→ WHAT THIS TASK INVOLVES: Look at the entries below and restate word for word the lines from the first through the one that has "(oldSnap : jsval)".

Entries taken from a collection
- Opening Delimiter -

(** * RecordSetEventManager: the record list of a normalized collection

    A shallow embedding of
    [src/NormalizedCollection/libs/RecordSetEventManager.js]: the
    [RecordList] that merges the master list's ordering events with one
    value stream per child, and the [RecordSetEventManager] that starts
    and stops it.  State is threaded through a small state/output/error
    monad; what the code sends to its collaborators ([rec.watch],
    [rec.unwatch], [obs.handler(event)], [masterRef.on/off/once]) is
    collected in a trace. *)

From stdpp Require Import gmap strings list.
From Stdlib Require Import ZArith Ascii Lia.

Local Open Scope Z_scope.

(** ** JavaScript values used by the record list *)

(** A snapshot handed over by a value stream; the record list stores it
    and passes it on, it never looks inside. *)
Record Snapshot := mkSnap { skey : string; payload : Z }.

(** [this.obs.child(key)]: the record of one child. *)
Inductive RecHandle := Child (key : string).

(** What [this.snaps[key]] and [_dropRecord] may yield. *)
Inductive jsval :=
| JNull
| JUndefined
| JSnap (snap : Snapshot).

(** The functions handed to [rec.watch] and [rec.unwatch].  [util.bind]
    builds a new function object at every call, distinct from the method
    it wraps. *)
Inductive callback :=
| ValueUpdatedMethod
| BoundValueUpdated (key : string).

(** The five handlers of the observable, with the arguments [_notify] and
    [_notifyValue] apply them to. *)
Inductive event :=
| ChildAdded (key : string) (snap : jsval) (prev : option string)
| ChildMoved (key : string) (snap : jsval) (prev : option string)
| ChildChanged (key : string) (snap : jsval)
| ChildRemoved (key : string) (oldSnap : jsval)
| Value (snapshots : list Snapshot).

Inductive effect :=
| Watch (rec : RecHandle) (cb : callback)
| Unwatch (rec : RecHandle) (cb : callback)
| Emit (e : event)
| MasterOn (evt : string)
| MasterOff (evt : string)
| MasterOnce (evt : string).

Global Instance Snapshot_eq_dec : EqDecision Snapshot.
Proof. solve_decision. Defined.
Global Instance RecHandle_eq_dec : EqDecision RecHandle.
Proof. solve_decision. Defined.
Global Instance jsval_eq_dec : EqDecision jsval.
Proof. solve_decision. Defined.
Global Instance callback_eq_dec : EqDecision callback.
Proof. solve_decision. Defined.

(** ** Plain objects used as maps, in property order *)

Module JsObject.

(** Own properties in enumeration order: array-index keys ascending,
    then the other keys in the order they were created.  The name
    [__proto__] is not a property name of such an object (assigning to it
    sets the prototype and creates no property); [set] and [del] below
    describe the other names. *)
Abbreviation t V := (list (string * V)) (only parsing).

Definition digit_of (c : ascii) : option N :=
  let n := N_of_ascii c in
  if ((48 <=? n) && (n <=? 57))%N then Some (n - 48)%N else None.

Fixpoint digits_value (acc : N) (s : string) : option N :=
  match s with
  | EmptyString => Some acc
  | String c r =>
      match digit_of c with
      | Some d => digits_value (10 * acc + d)%N r
      | None => None
      end
  end.

(** A canonical numeric string below 2^32 - 1. *)
Definition array_index (k : string) : option N :=
  match k with
  | EmptyString => None
  | String "0"%char EmptyString => Some 0%N
  | String "0"%char _ => None
  | _ =>
      match digits_value 0 k with
      | Some n => if (n <? 4294967295)%N then Some n else None
      | None => None
      end
  end.

Definition comes_before (k k' : string) : bool :=
  match array_index k, array_index k' with
  | Some n, Some n' => (n <? n')%N
  | Some _, None => true
  | None, _ => false
  end.

Section Ops.
Context {V : Type}.

Fixpoint get (o : t V) (k : string) : option V :=
  match o with
  | [] => None
  | (k', v) :: r => if decide (k = k') then Some v else get r k
  end.

Definition has (o : t V) (k : string) : bool :=
  match get o k with Some _ => true | None => false end.

Fixpoint replace (k : string) (v : V) (o : t V) : t V :=
  match o with
  | [] => []
  | (k', v') :: r =>
      if decide (k = k') then (k, v) :: r else (k', v') :: replace k v r
  end.

Fixpoint create (k : string) (v : V) (o : t V) : t V :=
  match o with
  | [] => [(k, v)]
  | (k', v') :: r =>
      if comes_before k k' then (k, v) :: o else (k', v') :: create k v r
  end.

(** [o[k] = v] *)
Definition set (k : string) (v : V) (o : t V) : t V :=
  if has o k then replace k v o else create k v o.

(** [delete o[k]] *)
Definition del (k : string) (o : t V) : t V :=
  filter (fun p => k ≠ p.1) o.

Definition keys (o : t V) : list string := o.*1.
Definition values (o : t V) : list V := o.*2.
End Ops.

End JsObject.

(** ** Arrays *)

(** [Array.prototype.splice(start, deleteCount, ...items)]. *)
Definition splice (l : list string) (start deleteCount : Z) (items : list string)
  : list string :=
  let len := Z.of_nat (length l) in
  let from := if start <? 0 then Z.max (len + start) 0 else Z.min start len in
  let cnt := Z.min (Z.max deleteCount 0) (len - from) in
  take (Z.to_nat from) l ++ items ++ drop (Z.to_nat (from + cnt)) l.

(** [l[i]]; [None] stands for [undefined]. *)
Definition at_index (l : list string) (i : Z) : option string :=
  if i <? 0 then None else l !! Z.to_nat i.

(** ** The helpers of [../../common] *)

Module util.

(** Modelled from the spec: [util.indexOf] of [../../common] is not among
    the sources; the position of the first element equal to [item], or
    -1 (the "not found" of the "Predecessor lookup" paragraph). *)
Fixpoint indexOf (l : list string) (item : string) : Z :=
  match l with
  | [] => -1
  | x :: r =>
      if decide (item = x) then 0
      else let i := indexOf r item in if i =? -1 then -1 else i + 1
  end.
(** A goroutine keeps its place in [clunkers] and moves only by its own
    events. *)
Lemma step_clunker (l : label) (s s' : proxyServer) (i : nat) (c : clunker) :
  step l s = Some s' → clunkers s !! i = Some c →
  clunkers s' !! i = Some (advance i c l).
Proof.
  intros H Hc. apply step_inv in H as [_ H]. destruct l.
  - destruct H as (ph & _ & ->).
    destruct (serve_clunkers ph r s) as [k ->].
    rewrite lookup_app_l; [by destruct c|]. by eapply lookup_lt_Some.
  - destruct H as (ph & _ & _ & ->). by destruct c.
  - subst s'. by destruct c.
  - destruct H as (tag & fid & until & Hi & _ & ->).
    change (clunkers (set_clunkers ?x _)) with x.
    destruct (decide (i0 = i)) as [->|Hne].
    + rewrite Hi in Hc. injection Hc as <-. unfold advance.
      rewrite decide_True by done.
      apply list_lookup_insert_eq. by eapply lookup_lt_Some.
    + rewrite list_lookup_insert_ne by done. rewrite Hc.
      destruct c; try done. unfold advance. by rewrite decide_False.
  - destruct H as (tag & Hi & -> & _ & ->).
    change (clunkers (set_clunkers ?x _)) with x.
    destruct (decide (i0 = i)) as [->|Hne].
    + rewrite Hi in Hc. injection Hc as <-. unfold advance.
      rewrite decide_True by done.
      apply list_lookup_insert_eq. by eapply lookup_lt_Some.
    + rewrite list_lookup_insert_ne by done. rewrite Hc.
      destruct c; try done. unfold advance. by rewrite decide_False.
  - destruct H as (_ & _ & ->). by destruct c.
  - subst s'. by destruct c.
  - destruct H as (rest & _ & _ & _ & ->). by destruct c.
Qed.

Lemma run_clunker (ls : list label) (s s' : proxyServer) (i : nat)
    (c : clunker) :
  run ls s = Some s' → clunkers s !! i = Some c →
  clunkers s' !! i = Some (foldl (advance i) c ls).
Proof.
  revert s c. induction ls as [|l ls IH]; intros s c H Hc.
  - by injection H as <-.
  - simpl in H. destruct (step l s) as [s1|] eqn:Hs; [|done].
    simpl. eapply IH; [done|]. by eapply step_clunker.
Qed.

Lemma advance_sleeping (i : nat) (tag fid : N) (until : Z)
    (ls : list label) :
  Wake i ∉ ls →
  foldl (advance i) (Sleeping tag fid until) ls = Sleeping tag fid until.
Proof.
  induction ls as [|l ls IH]; [done|]. intros Hn.
  simpl. rewrite not_elem_of_cons in Hn. destruct Hn as [Hl Hn].
  destruct l; try (by apply IH). unfold advance at 2.
  rewrite decide_False by congruence. by apply IH.
Qed.

Lemma advance_tag (i : nat) (c : clunker) (tag : N) (ls : list label) :
  clunker_tag (foldl (advance i) c ls) = Some tag → clunker_tag c = Some tag.
Proof.
  revert c. induction ls as [|l ls IH]; intros c; [done|].
  simpl. intros H. apply IH in H.
  destruct l, c; try done; unfold advance in H; by case_decide.
Qed.

(** The acknowledgment a goroutine sends carries the tag it captured, and
    is sent after the goroutine deleted its fid. *)
Lemma reply_of_clunker (ls pre post : list label) (s s' : proxyServer)
    (i : nat) (tag fid : N) (until : Z) (r : Fcall) :
  run ls s = Some s' →
  clunkers s !! i = Some (Sleeping tag fid until) →
  ls = pre ++ Reply i r :: post →
  r = rclunk tag ∧ Wake i ∈ pre.
Proof.
  intros H Hc ->. rewrite run_app in H.
  destruct (run pre s) as [s1|] eqn:Hpre; [|done]. simpl in H.
  destruct (step (Reply i r) s1) as [s2|] eqn:Hs; [|done].
  apply step_inv in Hs as [_ (t & Hi & -> & _)].
  rewrite (run_clunker _ _ _ _ _ Hpre Hc) in Hi. injection Hi as Hi.
  split.
  - f_equal. assert (E : clunker_tag (Sleeping tag fid until) = Some t).
    { eapply advance_tag. by rewrite Hi. }
    by injection E.
  - destruct (decide (Wake i ∈ pre)) as [|Hn]; [done|].
    by rewrite advance_sleeping in Hi.
Qed.
Lemma nextToken_success l t l' :
  nextToken l = (Some t, l') -> advances l l'.
Proof.
  pose proof (skipWhitespace_follows l) as F.
  nextToken_cases l1 E; try discriminate;
    try (intros H;
         first [apply readString_success in H | apply readNumber_success in H];
         eapply follows_advances; eassumption);
    intros [= <- <-]; eapply follows_advances; try eassumption;
    (split; [reflexivity|]; simpl);
    try (apply nth_error_within in E; lia).
  all: match goal with
       | H : startsWith _ _ = true |- _ =>
           apply startsWith_bounds in H; [simpl in H; lia|discriminate]
       end.
Qed.

Lemma nextToken_follows l o l' :
  nextToken l = (o, l') -> follows l l'.
Proof.
  destruct o; intros H.
  - apply advances_follows. eapply nextToken_success; eassumption.
  - apply nextToken_failure in H. subst. apply skipWhitespace_follows.
Qed.

Lemma nth_error_middle (a : jsstring) x b :
  nth_error (a ++ x :: b) (length a) = Some x.
Proof. rewrite nth_error_app2, Nat.sub_diag by lia. reflexivity. Qed.

Lemma skipWhitespace_stays l :
  (forall c, nth_error (buffer l) (position l) = Some c -> isSpace c = false) ->
  skipWhitespace l = l.
Proof.
  intros H. unfold skipWhitespace.
  transitivity (setPosition l (position l)); [f_equal|apply setPosition_same].
  destruct (remaining l); simpl; [reflexivity|].
  destruct (nth_error (buffer l) (position l)) eqn:E; [|reflexivity].
  rewrite (H c eq_refl). reflexivity.
Qed.
(** * remove_big_objects: a shallow embedding and its properties
    The development follows [remove_big_objects.py].  NumPy arrays live in
    a store indexed by object identity, so that "the same object" and
    "a copy" are different things; the function is written in a small
    state-and-exception monad over that store.  The two SciPy calls
    ([ndi.generate_binary_structure], [ndi.label]) are outside the
    repository: the structuring element is modelled from its description,
    and the labelling primitive is an interface with one executable
    instance. *)

From stdpp Require Import base gmap list strings pretty.
From Stdlib Require Import ZArith Lia.

Local Open Scope Z_scope.

(** * Definitions *)

(** ** Arrays *)

(** Element types, by NumPy kind.  [bits] is the item width, [chars] the
    length of a fixed-width string. *)
Inductive dtype :=
  | dt_bool
  | dt_int (bits : nat)
  | dt_uint (bits : nat)
  | dt_float (bits : nat)
  | dt_complex (bits : nat)
  | dt_str (chars : nat)
  | dt_object.

Global Instance dtype_eq_dec : EqDecision dtype.
Proof. solve_decision. Defined.

(** [np.issubdtype(d, np.integer)] *)
Definition issubdtype_integer (d : dtype) : bool :=
  match d with
  | dt_int _ | dt_uint _ => true
  | _ => false
  end.

(** [str(ar.dtype)], as ["%s" % ar.dtype] prints it: ["float64"],
    ["int32"], ["bool"]. *)
Definition dtype_name (d : dtype) : string :=
  match d with
  | dt_bool => "bool"
  | dt_int bits => "int" +:+ pretty bits
  | dt_uint bits => "uint" +:+ pretty bits
  | dt_float bits => "float" +:+ pretty bits
  | dt_complex bits => "complex" +:+ pretty bits
  | dt_str chars => "<U" +:+ pretty chars
  | dt_object => "object"
  end.

(** An array: element type, shape, and the elements in C (row-major)
    order.  A boolean element is 0 ([False]) or 1 ([True]); an integer
    element is its value.  The elements of the other kinds are never read
    by the function. *)
Record ndarray := Ndarray {
  dtype_of : dtype;
  shape : list nat;
  data : list Z
}.

Definition ndim (a : ndarray) : nat := length (shape a).

Definition with_data (a : ndarray) (d : list Z) : ndarray :=
  {| dtype_of := dtype_of a; shape := shape a; data := d |}.

(** ** Store, exceptions and the monad *)

Definition loc := nat.

Record state := State {
  objs : gmap loc ndarray;
  warnings : list string
}.

Inductive exn :=
  | TypeError (msg : string)
  | ValueError (msg : string)
  | IndexError (msg : string).

Inductive outcome (A : Type) :=
  | Ok (a : A)
  | Raise (e : exn).
Arguments Ok {A} a.
Arguments Raise {A} e.

(** A computation maps a state to an outcome and the state it leaves
    behind; an exception keeps every write made before it.  [None] is a
    reference to an object that was never allocated, which no Python
    program can hold.  Every object of the store owns its elements:
    views, which share the buffer of another array, are outside the
    model. *)
Definition M (A : Type) : Type := state → option (outcome A * state).

Definition ret {A} (a : A) : M A := λ s, Some (Ok a, s).

Definition bind {A B} (m : M A) (k : A → M B) : M B :=
  λ s, match m s with
       | Some (Ok a, s') => k a s'
       | Some (Raise e, s') => Some (Raise e, s')
       | None => None
       end.
Lemma f64_sign_leb (x : float64) :
  is_float64 x -> f64_sign x = (2 ^ 63 <=? Float64bits x).
Proof.
  unfold is_float64, is_uint64, f64_sign. intros Hx.
  destruct (Z.leb_spec (2 ^ 63) (Float64bits x)) as [Hge|Hlt].
  - apply Z.testbit_true; [lia|].
    change (2 ^ 64) with 18446744073709551616 in Hx.
    change (2 ^ 63) with 9223372036854775808 in *.
    Z.to_euclidean_division_equations; lia.
  - apply Z.testbit_false; [lia|].
    rewrite Z.div_small by lia. reflexivity.
Qed.

Lemma f64_magnitude_fields (x : float64) :
  f64_magnitude x = f64_exponent x * 2 ^ 52 + f64_mantissa x.
Proof.
  rewrite f64_mantissa_mod, f64_exponent_mod. unfold f64_magnitude.
  change (2 ^ 63) with 9223372036854775808.
  change (2 ^ 52) with 4503599627370496.
  change (2 ^ 11) with 2048.
  Z.to_euclidean_division_equations; lia.
Qed.

Lemma f64_fields_range (x : float64) :
  0 <= f64_exponent x < 2048 /\ 0 <= f64_mantissa x < 2 ^ 52.
Proof.
  rewrite f64_mantissa_mod, f64_exponent_mod. split.
  - apply (Z.mod_pos_bound _ (2 ^ 11)). lia.
  - apply Z.mod_pos_bound. lia.
Qed.

Lemma f64_bits_sign_magnitude (x : float64) :
  is_float64 x ->
  Float64bits x = (if f64_sign x then 2 ^ 63 else 0) + f64_magnitude x.
Proof.
  intros Hx. rewrite (f64_sign_leb x Hx). unfold f64_magnitude.
  unfold is_float64, is_uint64 in Hx.
  change (2 ^ 64) with 18446744073709551616 in Hx.
  change (2 ^ 63) with 9223372036854775808 in *.
  destruct (Z.leb_spec 9223372036854775808 (Float64bits x));
    Z.to_euclidean_division_equations; lia.
Qed.

Lemma Pos_compare_cont_Eq (p q : positive) :
  PosDef.Pos.compare_cont Eq p q = (Z.pos p ?= Z.pos q).
Proof. reflexivity. Qed.
(** * BLE advertisement scanners: [ble_scan_manu.py] and [ble_scan_uuid128.py]

    A shallow embedding of the two scanner scripts.  Both scripts share the
    same shape: an allow-list loader, a payload parser and a per-event
    [callback] that filters, decodes and prints.  What a script prints is
    modelled as the list of printed lines; an uncaught Python exception is
    modelled as an explicit outcome.

    Text is modelled as Rocq strings of code points below 128 (MAC
    addresses and canonical UUIDs are ASCII); code points from 128 up are
    carried through unchanged by [upper], [lower] and [strip]. *)

From Stdlib Require Import ZArith String Ascii List Floats Uint63.
From Stdlib Require Import DecimalString Strings.Byte Lia.
From stdpp Require Import gmap strings list.

Local Open Scope string_scope.
Local Open Scope list_scope.

(** ** Printed output and exceptions *)

Inductive exn : Set :=
  | FileNotFoundError
  | PermissionError
  | IsADirectoryError
  | UnicodeDecodeError
  | StructError
  | TypeError.

Inductive outcome (A : Type) : Type :=
  | Done (a : A)
  | Raised (e : exn).
Arguments Done {A} a.
Arguments Raised {A} e.

(** A computation prints some lines and then returns or raises. *)
Definition io (A : Type) : Type := (list string * outcome A)%type.

Definition raise {A} (e : exn) : io A := ([], Raised e).
Definition print (line : string) : io unit := ([line], Done tt).

#[global] Instance io_ret : MRet io := fun A a => ([], Done a).
#[global] Instance io_bind : MBind io := fun A B k c =>
  match c with
  | (o1, Done a) => let '(o2, r) := k a in (o1 ++ o2, r)
  | (o1, Raised e) => (o1, Raised e)
  end.

Definition printed {A} (c : io A) : list string := fst c.
Definition result {A} (c : io A) : outcome A := snd c.

(** ** The Python built-ins the scripts rely on *)

Module Py.

Abbreviation bytes := (list byte).

Definition byte_val (b : byte) : Z := Z.of_N (Byte.to_N b).

(** [str.isspace] on one code point below 128: TAB..CR, FS..US, SPACE. *)
Definition isspace (c : ascii) : bool :=
  let n := nat_of_ascii c in
  ((9 <=? n) && (n <=? 13) || (28 <=? n) && (n <=? 32))%nat.

Fixpoint lstrip (s : string) : string :=
  match s with
  | EmptyString => EmptyString
  | String c s' => if isspace c then lstrip s' else s
  end.

(** Drops trailing white space: a character is kept when it is not a
    space or when something is kept after it. *)
Fixpoint rstrip (s : string) : string :=
  match s with
  | EmptyString => EmptyString
  | String c s' =>
      match rstrip s' with
      | EmptyString => if isspace c then EmptyString else String c EmptyString
      | r => String c r
      end
  end.

Definition strip (s : string) : string := rstrip (lstrip s).

(** [str.upper] and [str.lower] on one code point below 128; a character
    from 128 on is left as it is, which is what Python does on ASCII text
    only. *)
Definition upper_char (c : ascii) : ascii :=
  let n := nat_of_ascii c in
  if ((97 <=? n) && (n <=? 122))%nat then ascii_of_nat (n - 32) else c.

Definition lower_char (c : ascii) : ascii :=
  let n := nat_of_ascii c in
  if ((65 <=? n) && (n <=? 90))%nat then ascii_of_nat (n + 32) else c.

Fixpoint map_chars (f : ascii -> ascii) (s : string) : string :=
  match s with
  | EmptyString => EmptyString
  | String c s' => String (f c) (map_chars f s')
  end.

Definition upper : string -> string := map_chars upper_char.
Definition lower : string -> string := map_chars lower_char.

(** Truth value of a string: empty is false. *)
Definition truthy_str (s : string) : bool :=
  match s with EmptyString => false | _ => true end.

(** [str(n)] for an integer. *)
Definition str_of_int (n : Z) : string := NilZero.string_of_int (Z.to_int n).

Fixpoint repeat_char (c : ascii) (n : nat) : string :=
  match n with
  | O => EmptyString
  | S n' => String c (repeat_char c n')
  end.

(** Right-alignment in a field of [width], as the format spec [>width]
    (and the default alignment of numbers); longer texts are kept whole. *)
Definition rjust (fill : ascii) (width : nat) (s : string) : string :=
  repeat_char fill (width - String.length s) +:+ s.

(** *** [struct.unpack("<h", b)[0]] *)

Definition unpack_le_h (b : option bytes) : io Z :=
  match b with
  | None => raise TypeError
  | Some [b0; b1] =>
      let u := Z.lor (byte_val b0) (Z.shiftl (byte_val b1) 8) in
      mret (if Z.testbit u 15 then (u - 65536)%Z else u)
  | Some _ => raise StructError
  end.

(** *** Format spec [02X] *)

Definition hex_char_upper (d : N) : ascii :=
  ascii_of_N (if (d <? 10)%N then 48 + d else 55 + d)%N.

Fixpoint hex_upper_pos (fuel : nat) (n : N) (acc : string) : string :=
  match fuel with
  | O => acc
  | S fuel' =>
      let acc' := String (hex_char_upper (n mod 16)) acc in
      if (n / 16 =? 0)%N then acc' else hex_upper_pos fuel' (n / 16)%N acc'
  end.

(** Upper-case hexadecimal digits of a non-negative integer. *)
Definition hex_upper (n : Z) : string :=
  let m := Z.to_N n in
  hex_upper_pos (S (N.to_nat (N.log2 m))) m EmptyString.

Definition format_02X (n : Z) : string := rjust "0" 2 (hex_upper n).

(** *** Format spec [>4] on an integer *)

Definition format_r4 (n : Z) : string := rjust " " 4 (str_of_int n).

(** *** [n / 100.0] and the format spec [6.2f]

    The quotient is the IEEE 754 binary64 division of the converted
    integer by the literal 100.0.  The conversion is exact below 2^53 in
    magnitude; the scripts only convert 16-bit values. *)

Definition float_of_int (n : Z) : float :=
  if (n <? 0)%Z then PrimFloat.opp (PrimFloat.of_uint63 (Uint63.of_Z (- n)))
  else PrimFloat.of_uint63 (Uint63.of_Z n).

Definition hundred : float := PrimFloat.of_uint63 100%uint63.

Definition truediv_100 (n : Z) : float :=
  PrimFloat.div (float_of_int n) hundred.

(** [n / d] rounded to the nearest integer, ties to even ([0 < d]). *)
Definition round_half_even (n d : Z) : Z :=
  let q := (n / d)%Z in
  let r := (n mod d)%Z in
  if (2 * r <? d)%Z then q
  else if (d <? 2 * r)%Z then (q + 1)%Z
  else if Z.even q then q else (q + 1)%Z.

- Closing Delimiter -

→ EXERCISE RESPONSE:
(** * RecordSetEventManager: the record list of a normalized collection

    A shallow embedding of
    [src/NormalizedCollection/libs/RecordSetEventManager.js]: the
    [RecordList] that merges the master list's ordering events with one
    value stream per child, and the [RecordSetEventManager] that starts
    and stops it.  State is threaded through a small state/output/error
    monad; what the code sends to its collaborators ([rec.watch],
    [rec.unwatch], [obs.handler(event)], [masterRef.on/off/once]) is
    collected in a trace. *)

From stdpp Require Import gmap strings list.
From Stdlib Require Import ZArith Ascii Lia.

Local Open Scope Z_scope.

(** ** JavaScript values used by the record list *)

(** A snapshot handed over by a value stream; the record list stores it
    and passes it on, it never looks inside. *)
Record Snapshot := mkSnap { skey : string; payload : Z }.

(** [this.obs.child(key)]: the record of one child. *)
Inductive RecHandle := Child (key : string).

(** What [this.snaps[key]] and [_dropRecord] may yield. *)
Inductive jsval :=
| JNull
| JUndefined
| JSnap (snap : Snapshot).

(** The functions handed to [rec.watch] and [rec.unwatch].  [util.bind]
    builds a new function object at every call, distinct from the method
    it wraps. *)
Inductive callback :=
| ValueUpdatedMethod
| BoundValueUpdated (key : string).

(** The five handlers of the observable, with the arguments [_notify] and
    [_notifyValue] apply them to. *)
Inductive event :=
| ChildAdded (key : string) (snap : jsval) (prev : option string)
| ChildMoved (key : string) (snap : jsval) (prev : option string)
| ChildChanged (key : string) (snap : jsval)
| ChildRemoved (key : string) (oldSnap : jsval)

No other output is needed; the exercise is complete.